The cost of publication in Journal of Biomedical Science is borne by the National Science Council, Taiwan.

Research

miR-223 regulates migration and invasion by targeting Artemin in human esophageal carcinoma

Shujun Li^1†, Zhigang Li^1†, Fengjie Guo¹, Xuebo Qin¹, Bin Liu¹, Zhe Lei², Zuoqing Song¹, Liya Sun¹, Hong-Tao Zhang^2*, Jiacong You^1* and Qinghua Zhou^1*

• * Corresponding authors: Hong-Tao Zhang htzhang@suda.edu.cn - Jiacong You youjiacong@yahoo.cn - Qinghua Zhou zhouqh1016@yahoo.com.cn

• † Equal contributors

Author Affiliations

¹ Tianjin Key Laboratory of Lung Cancer Metastasis and Tumor Microenvironment, Tianjin Lung Cancer Institute, Tianjin Medical University General Hospital, Tianjin, 300054 PR China

² Soochow University Laboratory of Cancer Molecular Genetics, School of Basic Medicine and Biological Sciences, Medical College of Soochow University, Suzhou, People's Republic of China

For all author emails, please log on.

Journal of Biomedical Science 2011, 18:24 doi:10.1186/1423-0127-18-24

Published: 31 March 2011

Abstract

Background

Artemin (ARTN) is a neurotrophic factor belonging to the glial cell-derived neurotrophic factor family of ligands.

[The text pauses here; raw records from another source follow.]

(* ===== verification/Bytes.v ===== *)
(** * Bytes: memory as lists of bytes

    Copies within arrays of bytes, the image of an integer in the memory of the
    (little-endian) host, and the conversions to network order.  Shared by the copies of
    user data and by the wire protocols. *)

From S2P Require Import Prelude CommonUtil.

(** ** Copies *)

(** [memcpy] and [memset] in an array of bytes. *)
Definition splice (l : list Z) (off : Z) (d : list Z) : option (list Z) :=
  if decide (0 <= off /\ off + Z.of_nat (length d) <= Z.of_nat (length l)) then
    Some (take (Z.to_nat off) l ++ d ++ drop (Z.to_nat off + length d) l)
  else None.

Definition slice (l : list Z) (off n : Z) : option (list Z) :=
  if decide (0 <= off /\ 0 <= n /\ off + n <= Z.of_nat (length l)) then
    Some (take (Z.to_nat n) (drop (Z.to_nat off) l))
  else None.

(** [d] overwrites [l] from place [i] on. *)
Definition put (l : list Z) (i : nat) (d : list Z) : list Z := take i l ++ d ++ drop (i + length d) l.

Lemma length_put l i d : (i + length d <= length l)%nat -> length (put l i d) = length l.
Proof. intros H. unfold put. rewrite !length_app, length_take, length_drop. lia. Qed.

Lemma put_nil l i : put l i [] = l.
Proof. unfold put. simpl. rewrite Nat.add_0_r. apply take_drop. Qed.

Lemma put_put l i d1 d2 :
  (i + length d1 + length d2 <= length l)%nat -> put (put l i d1) (i + length d1) d2 = put l i (d1 ++ d2).
Proof.
  intros H. unfold put. rewrite length_app.
  assert (length (take i l ++ d1) = i + length d1)%nat as Hl by (rewrite length_app, length_take; lia).
  rewrite !app_assoc. rewrite take_app_length' by done. rewrite <- !app_assoc. do 3 f_equal.
  rewrite app_assoc, drop_app_ge by lia. rewrite Hl, drop_drop. f_equal. lia.
Qed.

Lemma put_app_r l1 l2 i d : put (l1 ++ l2) (length l1 + i) d = l1 ++ put l2 i d.
Proof.
  unfold put. rewrite take_app_add, drop_app_ge by lia. rewrite <- app_assoc. do 4 f_equal. lia.
Qed.

Lemma put_app_l l1 l2 i d : (i + length d <= length l1)%nat -> put (l1 ++ l2) i d = put l1 i d ++ l2.
Proof.
  intros H. unfold put. rewrite take_app_le, drop_app_le by lia. by rewrite <- !app_assoc.
Qed.

Lemma splice_put l off d :
  0 <= off -> off + Z.of_nat (length d) <= Z.of_nat (length l) -> splice l off d = Some (put l (Z.to_nat off) d).
Proof. intros. unfold splice. by rewrite decide_True by done. Qed.

Lemma take_add {A} (l : list A) n m : take n l ++ take m (drop n l) = take (n + m) l.
Proof. symmetry. rewrite <- (take_take_drop l n m). done. Qed.

Lemma put_same l i n : (i + n <= length l)%nat -> put l i (take n (drop i l)) = l.
Proof.
  intros H. unfold put. rewrite length_take, length_drop, Nat.min_l by lia.
  rewrite app_assoc, take_add. apply take_drop.
Qed.

(** Overwriting the two ends of a range is overwriting the range with its middle kept. *)
Lemma put_ends l i d1 m d2 :
  (i + length d1 + m + length d2 <= length l)%nat ->
  put (put l i d1) (i + length d1 + m) d2 = put l i (d1 ++ take m (drop (i + length d1) l) ++ d2).
Proof.
  intros H. assert (length (take m (drop (i + length d1) l)) = m) as Hm by (rewrite length_take, length_drop; lia).
  rewrite <- put_put by (rewrite length_app; lia). rewrite <- put_put by (rewrite length_put; lia). f_equal; [|lia].
  symmetry. rewrite <- (put_same (put l i d1) (i + length d1) m) at 2 by (rewrite length_put; lia). do 2 f_equal.
  unfold put. rewrite app_assoc, drop_app_ge; rewrite length_app, length_take; [|lia].
  rewrite drop_drop. f_equal. lia.
Qed.

Lemma put_across l1 l2 i d1 d2 :
  (i + length d1 = length l1)%nat -> (length d2 <= length l2)%nat ->
  put l1 i d1 ++ put l2 0 d2 = put (l1 ++ l2) i (d1 ++ d2).
Proof.
  intros H1 H2. rewrite <- put_put by (rewrite length_app; lia). rewrite put_app_l by lia.
  replace (i + length d1)%nat with (length (put l1 i d1) + 0)%nat by (rewrite length_put; lia).
  by rewrite put_app_r.
Qed.

Lemma slice_app l1 d l2 off n :
  off = Z.of_nat (length l1) -> n = Z.of_nat (length d) -> slice (l1 ++ d ++ l2) off n = Some d.
Proof.
  intros -> ->. unfold slice. rewrite decide_True by (rewrite !length_app; lia).
  rewrite !Nat2Z.id, drop_app_length, take_app_length. done.
Qed.

(** A zeroed buffer of [N] bytes that starts with [W]. *)
Definition zbuf (N : nat) (W : list Z) : list Z := W ++ replicate (N - length W) 0.

Lemma length_zbuf N W : (length W <= N)%nat -> length (zbuf N W) = N.
Proof. intros H. unfold zbuf. rewrite length_app, length_replicate. lia. Qed.

Lemma zbuf_pad N W m : (length W + m <= N)%nat -> zbuf N (W ++ replicate m 0) = zbuf N W.
Proof.
  intros H. unfold zbuf. rewrite <- app_assoc, <- replicate_add, length_app, length_replicate. do 2 f_equal. lia.
Qed.

(** Writing behind what was written. *)
Lemma splice_zbuf N W off d :
  off = Z.of_nat (length W) -> (length W + length d <= N)%nat -> splice (zbuf N W) off d = Some (zbuf N (W ++ d)).
Proof.
  intros -> H. unfold splice. rewrite decide_True by (rewrite length_zbuf; lia). rewrite Nat2Z.id. unfold zbuf.
  rewrite take_app_length, length_app, drop_app_ge, drop_replicate by lia. rewrite <- app_assoc. do 4 f_equal. lia.
Qed.

Lemma splice_zbuf_gap N W m off d :
  off = Z.of_nat (length W) + Z.of_nat m -> (length W + m + length d <= N)%nat ->
  splice (zbuf N W) off d = Some (zbuf N (W ++ replicate m 0 ++ d)).
Proof.
  intros -> H. rewrite <- (zbuf_pad N W m) by lia. rewrite splice_zbuf; [by rewrite app_assoc|..];
    rewrite length_app, length_replicate; lia.
Qed.

Lemma slice_zbuf N W1 d W2 off n :
  off = Z.of_nat (length W1) -> n = Z.of_nat (length d) -> slice (zbuf N (W1 ++ d ++ W2)) off n = Some d.
Proof. intros -> ->. unfold zbuf. rewrite <- !app_assoc. by apply slice_app. Qed.

(** ** Integers in memory *)

(** The [n] bytes of an integer, the lowest one first, and back. *)
Fixpoint le_bytes (n : nat) (v : Z) : list Z :=
  match n with
  | O => []
  | S n => v mod 256 :: le_bytes n (v / 256)
  end.

Fixpoint le_val (l : list Z) : Z :=
  match l with
  | [] => 0
  | b :: l => b + 256 * le_val l
  end.

Definition is_bytes (l : list Z) : Prop := Forall (fun b => 0 <= b < 256) l.

Lemma length_le_bytes n v : length (le_bytes n v) = n.
Proof. revert v. induction n as [|n IH]; intros v; [done|]. simpl. by rewrite IH. Qed.

Lemma le_bytes_ok n v : is_bytes (le_bytes n v).
Proof. revert v. induction n as [|n IH]; intros v; constructor; [by apply Z.mod_pos_bound|apply IH]. Qed.

Lemma le_val_bytes n v : 0 <= v < 256 ^ Z.of_nat n -> le_val (le_bytes n v) = v.
Proof.
  revert v. induction n as [|n IH]; intros v Hv; [change (256 ^ Z.of_nat 0) with 1 in Hv; simpl; lia|].
  rewrite Nat2Z.inj_succ, Z.pow_succ_r in Hv by lia. pose proof (Z.div_mod v 256 ltac:(done)) as Hd.
  cbn [le_bytes le_val]. rewrite IH; [lia|]. split; [apply Z.div_pos; lia|]. apply Z.div_lt_upper_bound; lia.
Qed.

Lemma le_bytes_val l : is_bytes l -> le_bytes (length l) (le_val l) = l.
Proof.
  induction 1 as [|b l Hb Hl IH]; [done|]. cbn [length le_bytes le_val].
  rewrite (Z.mul_comm 256), Z.mod_add, Z.div_add, Z.mod_small, Z.div_small by lia. by rewrite Z.add_0_l, IH.
Qed.

Lemma le_val_range l : is_bytes l -> 0 <= le_val l < 256 ^ Z.of_nat (length l).
Proof.
  induction 1 as [|b l Hb Hl IH]; [done|]. cbn [length le_val]. rewrite Nat2Z.inj_succ, Z.pow_succ_r by lia. lia.
Qed.

Lemma le_bytes_lookup n v i : (i < n)%nat -> le_bytes n v !! i = Some (Z.shiftr v (8 * Z.of_nat i) mod 256).
Proof.
  revert v i. induction n as [|n IH]; intros v [|i] Hi; [lia|lia|by rewrite Z.shiftr_0_r|].
  cbn [le_bytes]. change ((v mod 256 :: le_bytes n (v / 256)) !! S i) with (le_bytes n (v / 256) !! i). rewrite IH by lia.
  do 2 f_equal. change (v / 256) with (v / 2 ^ 8). rewrite <- Z.shiftr_div_pow2, Z.shiftr_shiftr by lia. f_equal. lia.
Qed.

(** ** Network order *)

(** The bytes of an integer, the highest one first. *)
Definition be_bytes (n : nat) (v : Z) : list Z := reverse (le_bytes n v).
Definition be_val (l : list Z) : Z := le_val (reverse l).

(** The conversions of the kernel exchange the bytes of an integer. *)
Definition htons (x : Z) : Z := le_val (be_bytes 2 x).
Definition ntohs (x : Z) : Z := htons x.
Definition htonl (x : Z) : Z := le_val (be_bytes 4 x).
Definition ntohl (x : Z) : Z := htonl x.

Lemma length_be_bytes n v : length (be_bytes n v) = n.
Proof. unfold be_bytes. by rewrite length_reverse, length_le_bytes. Qed.

Lemma be_bytes_ok n v : is_bytes (be_bytes n v).
Proof. apply Forall_reverse, le_bytes_ok. Qed.

Lemma be_val_bytes n v : 0 <= v < 256 ^ Z.of_nat n -> be_val (be_bytes n v) = v.
Proof. intros H. unfold be_val, be_bytes. rewrite reverse_involutive. by apply le_val_bytes. Qed.

(** What is stored after a conversion is the image in network order. *)
Lemma le_bytes_swap n v : le_bytes n (le_val (be_bytes n v)) = be_bytes n v.
Proof. rewrite <- (length_be_bytes n v) at 1. apply le_bytes_val, be_bytes_ok. Qed.

Lemma store_htons x : le_bytes 2 (htons x) = be_bytes 2 x.
Proof. apply le_bytes_swap. Qed.
Lemma store_htonl x : le_bytes 4 (htonl x) = be_bytes 4 x.
Proof. apply le_bytes_swap. Qed.

Lemma store_htonll x : is_u64 x -> le_bytes 8 (htonll x) = be_bytes 8 x.
Proof.
  intros Hx. destruct (htonll_reverses_bytes x Hx) as [H _]. unfold be_bytes.
  apply list_eq. intros i. destruct (decide (i < 8)%nat) as [Hi|Hi].
  - rewrite reverse_lookup by (by rewrite length_le_bytes). rewrite length_le_bytes, !le_bytes_lookup by lia.
    f_equal. change 256 with (2 ^ 8). rewrite H by lia. do 2 f_equal. lia.
  - rewrite !lookup_ge_None_2; [done|..]; rewrite ?length_reverse, length_le_bytes; lia.
Qed.

(** What is read and converted is the number that was sent. *)
Lemma swap_be n l : length l = n -> is_bytes l -> le_val (be_bytes n (le_val l)) = be_val l.
Proof. intros <- Hl. unfold be_bytes, be_val. by rewrite le_bytes_val. Qed.

Lemma load_ntohs l : length l = 2%nat -> is_bytes l -> ntohs (le_val l) = be_val l.
Proof. apply swap_be. Qed.
Lemma load_ntohl l : length l = 4%nat -> is_bytes l -> ntohl (le_val l) = be_val l.
Proof. apply swap_be. Qed.

Lemma load_ntohll l : length l = 8%nat -> is_bytes l -> ntohll (le_val l) = be_val l.
Proof.
  intros Hl Hb. pose proof (le_val_range l Hb) as Hr. rewrite Hl in Hr.
  assert (is_u64 (le_val l)) as Hu by (unfold is_u64; exact Hr). unfold ntohll.
  rewrite <- (le_val_bytes 8 (htonll (le_val l))) by apply htonll_range.
  rewrite store_htonll by done. by apply swap_be.
Qed.

Lemma ntohs_be x : 0 <= x < 2 ^ 16 -> ntohs (le_val (be_bytes 2 x)) = x.
Proof. intros H. rewrite load_ntohs by (apply length_be_bytes || apply be_bytes_ok). by apply be_val_bytes. Qed.
Lemma ntohl_be x : is_u32 x -> ntohl (le_val (be_bytes 4 x)) = x.
Proof. intros H. rewrite load_ntohl by (apply length_be_bytes || apply be_bytes_ok). by apply be_val_bytes. Qed.
Lemma ntohll_be x : is_u64 x -> ntohll (le_val (be_bytes 8 x)) = x.
Proof. intros H. rewrite load_ntohll by (apply length_be_bytes || apply be_bytes_ok). by apply be_val_bytes. Qed.

(** Arrays of 64-bit words in network order. *)
Definition u64s (l : list Z) : list Z := l ≫= be_bytes 8.

Lemma length_u64s l : length (u64s l) = (8 * length l)%nat.
Proof. induction l as [|x l IH]; [done|]. unfold u64s in *. rewrite bind_cons, length_app, IH, length_be_bytes. simpl. lia. Qed.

To develop potential therapy targeting ARTN, we studied the roles of miR-223 in the migration and invasion of human esophageal carcinoma.

Methods

ARTN expression levels were detected in esophageal carcinoma cell lines KYSE-150, KYSE-510, EC-9706, TE13, esophageal cancer tissues and paired non-cancerous tissues by Western blot. Artemin siRNA expression vectors were constructed to knockdown of artemin expression mitigated migration and invasiveness in KYSE150 cells. Monolayer wound healing assay and Transwell invasion assay were applied to observe cancer cell migration and invasion. The relative levels of expression were quantified by real-time quantitative PCR.

Results

ARTN expression levels were higher in esophageal carcinoma tissue than in the adjacent tissue and was differentially expressed in various esophageal carcinoma cell lines. ARTN mRNA contains a binding site for miR-223 in the 3'UTR. Co-transfection of a mir-223 expression vector with pMIR-ARTN led to the reduced activity of luciferase in a dual-luciferase reporter gene assay, suggesting that ARTN is a target gene of miR-223. Overexpression of miR-223 decreased expression of ARTN in KYSE150 cells while silencing miR-223 increased expression of ARTN in EC9706 cells. Furthermore, overexpression of miR-223 in KYSE150 cells decreased cell migration and invasion. Silencing of miR-223 in EC9706 cells increased cell migration and invasiveness.

Conclusions

These results reveal that ARTN, a known tumor metastasis-related gene, is a direct target of miR-223 and that miR-223 may have a tumor suppressor function in esophageal carcinoma and could be used in anticancer therapies.